W roku 2001 fanów zespołu czekała kolejna niespodzianka - zespół wydał koncertowy "krążek" z... akustycznymi wersjami własnych piosenek - "Acoustica". Album ten został nagrany podczas trzech koncertów w Lizbonie - z 8, 9 i 10 lutego tegoż roku. Znalazło się na nim 9 wielkich hitów zespołu, 3 nowe utwory i 3 covery. Ciekawostką jest, że produkcją płyty zajął się znany z "Moment Of Glory" - Christian Kolonovits. "Acoustica" została bardzo dobrze przyjęta przez fanów.

Nowe wersje starych "kawałków" wypadły wprost znakomicie. Jednocześnie szkoda, że zespołowi zabrakło odwagi (a może ochoty?) na zmianę aranżacji piosenek. Jedno jest pewne - słuchając tych utworów możemy podziwiać kunszt "scorpionów". Kunszt i niesamowity talent do tworzenia niezwykle przebojowych i melodyjnych piosenek.
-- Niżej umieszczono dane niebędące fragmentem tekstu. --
(* ===== verification/RekeyQueue.v ===== *)
(** * RekeyQueue: the queue of rekeys ([rekey_queue.go],
    [repeated_wait_group.go])

    Folders to rekey are queued, each with a channel for its result, and a
    worker goroutine rekeys them one by one.  [Enqueue] and [Clear] hold
    the lock only for a part of their work, so their parts interleave with
    the worker and with each other: the program is a relation on states
    with the calls under way.  A Go panic is the end of the program. *)

From Stdlib Require Import ZArith Lia.
From S2P Require Import Prelude Types Errors Ids.

(** ** [RepeatedWaitGroup] *)

(** The channels that were made are numbered; those below [rwg_next]
    exist, and [rwg_closed] are closed. *)
Record RepeatedWaitGroup := MkRwg {
  rwg_num : Z;
  rwg_isIdleCh : option nat;
  rwg_next : nat;
  rwg_closed : gset nat
}.
Definition newRwg : RepeatedWaitGroup := MkRwg 0 None 0 ∅.

Definition rwg_Add (delta : Z) (w : RepeatedWaitGroup) : res RepeatedWaitGroup :=
  let '(ch, next) := match rwg_isIdleCh w with Some ch => (ch, rwg_next w) | None => (rwg_next w, S (rwg_next w)) end in
  if decide (rwg_num w + delta < 0)%Z then Panic "RepeatedWaitGroup count would be negative"
  else
    let num := (rwg_num w + delta)%Z in
    if decide (num = 0)%Z then Ok (MkRwg num None next ({[ch]} ∪ rwg_closed w))
    else Ok (MkRwg num (Some ch) next (rwg_closed w)).
Definition rwg_Done : RepeatedWaitGroup → res RepeatedWaitGroup := rwg_Add (-1).

(** [Wait] takes the channel, and returns when it is closed, or at once
    when there is none. *)
Definition rwg_Wait_returns (ch : option nat) (w : RepeatedWaitGroup) : bool :=
  match ch with None => true | Some c => bool_decide (c ∈ rwg_closed w) end.

(** ** The state of the queue *)

Record resultChan := MkResultChan { rc_buf : list (option error); rc_closed : bool }.
Definition newChan : resultChan := MkResultChan [] false.

Definition Canceled : error := ErrorString "context canceled".

Inductive workerPhase :=
| WSelect                                   (* at the select *)
| WPeek                                     (* before [peek] *)
| WRekey (id : TlfID)                       (* in [Rekey] *)
| WDequeue (err : option error)             (* before [dequeue] *)
| WSend (ch : nat) (err : option error)     (* before the send *)
| WDone                                     (* before [wg.Done] *)
| WCheck                                    (* before the check of [ctx.Err] *)
| WExit.

(** A worker, its context, and its [hasWorkCh], of capacity one. *)
Record worker := MkWorker {
  w_canceled : bool;
  w_hasWork : bool;
  w_closed : bool;
  w_phase : workerPhase
}.

(** The calls under way, after they released the lock. *)
Inductive callPhase :=
| EnqueueAdd                                (* before [wg.Add] *)
| EnqueuePoke                               (* before the send to [hasWorkCh] *)
| ClearSend (channels : list nat).          (* before the sends to the channels *)

Record RekeyQueueStandard := MkRkq {
  rkq_queue : list (TlfID * nat);
  rkq_hasWorkCh : nat;                      (* the worker that has it *)
  rkq_cancel : bool;                        (* [cancel] is not nil *)
  rkq_wg : RepeatedWaitGroup;
  rkq_chans : list resultChan;
  rkq_workers : list worker;
  rkq_calls : list callPhase
}.
Definition NewRekeyQueueStandard : RekeyQueueStandard := MkRkq [] 0 false newRwg [] [] [].

Definition set_queue q s := MkRkq q (rkq_hasWorkCh s) (rkq_cancel s) (rkq_wg s) (rkq_chans s) (rkq_workers s) (rkq_calls s).
Definition set_wg g s := MkRkq (rkq_queue s) (rkq_hasWorkCh s) (rkq_cancel s) g (rkq_chans s) (rkq_workers s) (rkq_calls s).
Definition set_chans c s := MkRkq (rkq_queue s) (rkq_hasWorkCh s) (rkq_cancel s) (rkq_wg s) c (rkq_workers s) (rkq_calls s).
Definition set_calls c s := MkRkq (rkq_queue s) (rkq_hasWorkCh s) (rkq_cancel s) (rkq_wg s) (rkq_chans s) (rkq_workers s) c.
Definition set_worker (i : nat) (f : worker → worker) s :=
  MkRkq (rkq_queue s) (rkq_hasWorkCh s) (rkq_cancel s) (rkq_wg s) (rkq_chans s) (alter f i (rkq_workers s)) (rkq_calls s).

Definition at_phase (p : workerPhase) (w : worker) : worker := MkWorker (w_canceled w) (w_hasWork w) (w_closed w) p.
Definition take_work (w : worker) : worker := MkWorker (w_canceled w) false (w_closed w) WPeek.
Definition close_work (w : worker) : worker := MkWorker (w_canceled w) (w_hasWork w) true WExit.
Definition poke (w : worker) : worker := MkWorker (w_canceled w) true (w_closed w) (w_phase w).
Definition cancel_worker (w : worker) : worker := MkWorker true (w_hasWork w) (w_closed w) (w_phase w).

(** ** The operations *)

(** The part of [Enqueue] under the lock. *)
Definition Enqueue_locked (id : TlfID) (s : RekeyQueueStandard) : RekeyQueueStandard :=
  let c := length (rkq_chans s) in
  let queue := rkq_queue s ++ [(id, c)] in
  let chans := rkq_chans s ++ [newChan] in
  let calls := rkq_calls s ++ [EnqueueAdd] in
  if rkq_cancel s then MkRkq queue (rkq_hasWorkCh s) true (rkq_wg s) chans (rkq_workers s) calls
  else MkRkq queue (length (rkq_workers s)) true (rkq_wg s) chans
         (rkq_workers s ++ [MkWorker false false false WSelect]) calls.

(** The send to [hasWorkCh], which has room for one, or does nothing. *)
Definition Enqueue_poke (s : RekeyQueueStandard) : res RekeyQueueStandard :=
  match rkq_workers s !! rkq_hasWorkCh s with
  | None => Ok s
  | Some w => if w_closed w then Panic "send on closed channel" else Ok (set_worker (rkq_hasWorkCh s) poke s)
  end.

(** The part of [Clear] under the lock. *)
Definition Clear_locked (s : RekeyQueueStandard) : RekeyQueueStandard :=
  let s' := if rkq_cancel s then set_worker (rkq_hasWorkCh s) cancel_worker s else s in
  MkRkq [] (rkq_hasWorkCh s') false (rkq_wg s') (rkq_chans s') (rkq_workers s')
    (rkq_calls s' ++ [ClearSend (snd <$> rkq_queue s)]).

(** [ch <- err; close(ch)]; the channel has room for one. *)
Definition send_result (c : nat) (err : option error) (s : RekeyQueueStandard) : res RekeyQueueStandard :=
  match rkq_chans s !! c with
  | None => Panic "send on nil channel"
  | Some ch =>
      if rc_closed ch then Panic "send on closed channel"
      else match rc_buf ch with
           | [] => Ok (set_chans (<[c := MkResultChan [err] true]> (rkq_chans s)) s)
           | _ => Panic "does not return"
           end
  end.

Definition GetRekeyChannel (id : TlfID) (s : RekeyQueueStandard) : option nat :=
  match list_find (λ e, fst e = id) (rkq_queue s) with Some (_, (_, ch)) => Some ch | None => None end.
Definition IsRekeyPending (id : TlfID) (s : RekeyQueueStandard) : bool := bool_decide (is_Some (GetRekeyChannel id s)).

Definition peek (s : RekeyQueueStandard) : TlfID :=
  match rkq_queue s with [] => NullTlfID | (id, _) :: _ => id end.
Definition dequeue (s : RekeyQueueStandard) : option nat * RekeyQueueStandard :=
  match rkq_queue s with [] => (None, s) | (_, ch) :: q => (Some ch, set_queue q s) end.

(** What is left to do of a call, when the worker and other calls have gone
    on in between. *)
Definition run_call (i : nat) (c : callPhase) (s : RekeyQueueStandard) : res RekeyQueueStandard :=
  match c with
  | EnqueueAdd =>
      g ← rwg_Add 1 (rkq_wg s);
      Ok (set_wg g (set_calls (<[i := EnqueuePoke]> (rkq_calls s)) s))
  | EnqueuePoke => Enqueue_poke (set_calls (delete i (rkq_calls s)) s)
  | ClearSend [] => Ok (set_calls (delete i (rkq_calls s)) s)
  | ClearSend (ch :: channels) => send_result ch (Some Canceled) (set_calls (<[i := ClearSend channels]> (rkq_calls s)) s)
  end.

(** ** The program *)

Inductive event :=
| EvEnqueue (id : TlfID)
| EvClear
| EvRekey (id : TlfID) (err : option error)
| EvTau.
(** The length check of [depadBlock] wraps around: for a length
    prefix of 2^32 - 4 or more it is vacuous, and the call returns
    whatever follows the prefix instead of [PaddedBlockReadError]. *)
Theorem depadBlock_prefix_overflow p :
  (4 <= zlen p)%Z → (2 ^ 32 - 4 <= get_le (take 4 p))%Z →
  depadBlock p = Ok (take (Z.to_nat (get_le (take 4 p))) (drop 4 p)).
Proof.
  intros Hp Hn.
  destruct p as [|a [|b [|c [|d rest]]]]; try (unfold zlen in Hp; simpl in Hp; lia).
  change (take 4 _) with [a; b; c; d] in *. change (drop 4 _) with rest.
  pose proof (get_le_bound [a; b; c; d]) as Hb. change (256 ^ zlen _)%Z with (2 ^ 32)%Z in Hb.
  unfold depadBlock. cbn [read_u32 mbind res_bind]. unfold padPrefixSize.
  assert (to_u32 (get_le [a; b; c; d] + 4) = get_le [a; b; c; d] + 4 - 2 ^ 32)%Z as ->.
  { unfold to_u32. rewrite <- (Z.mod_add _ (-1)) by lia. rewrite Z.mod_small; lia. }
  rewrite decide_False by lia. done.
Qed.

Lemma padBlock_roundtrip_witness :
  ∃ p, padBlock (replicate 253 xff) [x01; x02; x03] = Ok p ∧ zlen p = 260%Z ∧
       depadBlock p = Ok [x01; x02; x03].
Proof.
  apply (padBlock_roundtrip (replicate 253 xff) [x01; x02; x03]); vm_compute; congruence.
Defined.

Lemma depadBlock_spec_witness :
  depadBlock [x05; x00; x00; x00; xaa] = Err (PaddedBlockReadError 5 9).
Proof.
  rewrite (depadBlock_spec [x05; x00; x00; x00; xaa]); [reflexivity|reflexivity].
Defined.

Lemma depadBlock_prefix_overflow_witness :
  depadBlock [xff; xff; xff; xff; xaa; xbb] = Ok [xaa; xbb].
Proof.
  rewrite (depadBlock_prefix_overflow [xff; xff; xff; xff; xaa; xbb]);
    [|vm_compute; congruence|vm_compute; congruence].
  change (get_le (take 4 [xff; xff; xff; xff; xaa; xbb])) with 4294967295%Z.
  apply f_equal. apply take_ge. apply Nat2Z.inj_le. rewrite Z2Nat.id by done. vm_compute. congruence.
Defined.

(** ** Key halves *)

Lemma lxor_byte_bound a b : (0 <= Z.lxor (byte_val a) (byte_val b) < 256)%Z.
Proof.
  pose proof (byte_val_bound a). pose proof (byte_val_bound b).
  split; [apply Z.lxor_nonneg; lia|].
  destruct (decide (Z.lxor (byte_val a) (byte_val b) = 0)%Z) as [->|Hne]; [done|].
  assert (0 < Z.lxor (byte_val a) (byte_val b))%Z.
  { pose proof (proj2 (Z.lxor_nonneg (byte_val a) (byte_val b))). lia. }
  change 256%Z with (2 ^ 8)%Z. apply Z.log2_lt_pow2; [done|].
  eapply Z.le_lt_trans; [by apply Z.log2_lxor; lia|].
  apply Z.max_lub_lt.
  - destruct (decide (byte_val a = 0)%Z) as [->|]; [done|]. apply Z.log2_lt_pow2; lia.
  - destruct (decide (byte_val b = 0)%Z) as [->|]; [done|]. apply Z.log2_lt_pow2; lia.
Qed.

Lemma xor_bytes_cancel x y : length x = length y → xor_bytes x (xor_bytes x y) = y.
Proof.
  revert y. induction x as [|a x IH]; intros [|b y] Hl; simpl in *; try done.
  unfold xor_bytes in *. simpl. f_equal; [|apply IH; lia].
  rewrite byte_val_to_byte, (Z.mod_small (Z.lxor _ _)) by apply lxor_byte_bound.
  by rewrite <- Z.lxor_assoc, Z.lxor_nilpotent, Z.lxor_0_l, to_byte_val.
Qed.

(** The two halves of a TLF key: unmasking the client half with the
    server half it was masked with returns the key, for all 32-byte
    keys. *)
Theorem UnmaskTLFCryptKey_Mask serverHalf key :
  length serverHalf = 32 → length key = 32 →
  (clientHalf ← MaskTLFCryptKey serverHalf key; UnmaskTLFCryptKey serverHalf clientHalf) = Ok key.
Proof.
  intros Hs Hk. simpl. unfold UnmaskTLFCryptKey, xorKeys.
  by rewrite xor_bytes_cancel by congruence.
Qed.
Weźmy na przykład utwór "Rock You Like A Hurricane", który brzmi doskonale w oryginale, nieziemsko cudownie na płycie z orkiestrą i świetnie w wersji akustycznej. Majstersztyk... Na albumie znalazły się też 3 covery stanowiące mocny punkt płyty ("Dust In The Wind" - Kansas, "Drive" - The Cars i "Love Of My Life" - Queen) oraz 3 mało przekonujące nowe utwory. Najlepiej z nich wypada "When Love Kills Love" z chwytliwym refrenem.

W 2002 roku Scorpions wystosowali list do fanów, w którym poinformowali, że ich następny album studyjny będzie czysto hard rockowy i że nadal interesuje ich granie takiej muzyki, chcą jednak trochę poeksperymentować i zamierzają stworzyć m.in. musical "Wind Of Change". Zgodnie z zapowiedziami, Scorpions ruszyli do pracy. Najpierw, po 14 latach powrócili do "starego znajomego" Dietera Dierksa - wszystkie dawne animozje zostały wyjaśnione i zespół rozpoczął pracę nad nowym "krążkiem" pod czujnym okiem Dierksa. Już 28 maja 2002 r. można było podziwiać pierwsze efekty pracy - oto dwa nowe utwory - "Bad For Good" i "Cause I Love You" znalazły się na składance "Bad For Good: The Very Best Of" zdobywając bardzo przychylne opinie wśród fanów. Ostatecznie jednak do dłuższej współpracy z Dierksem nie doszło.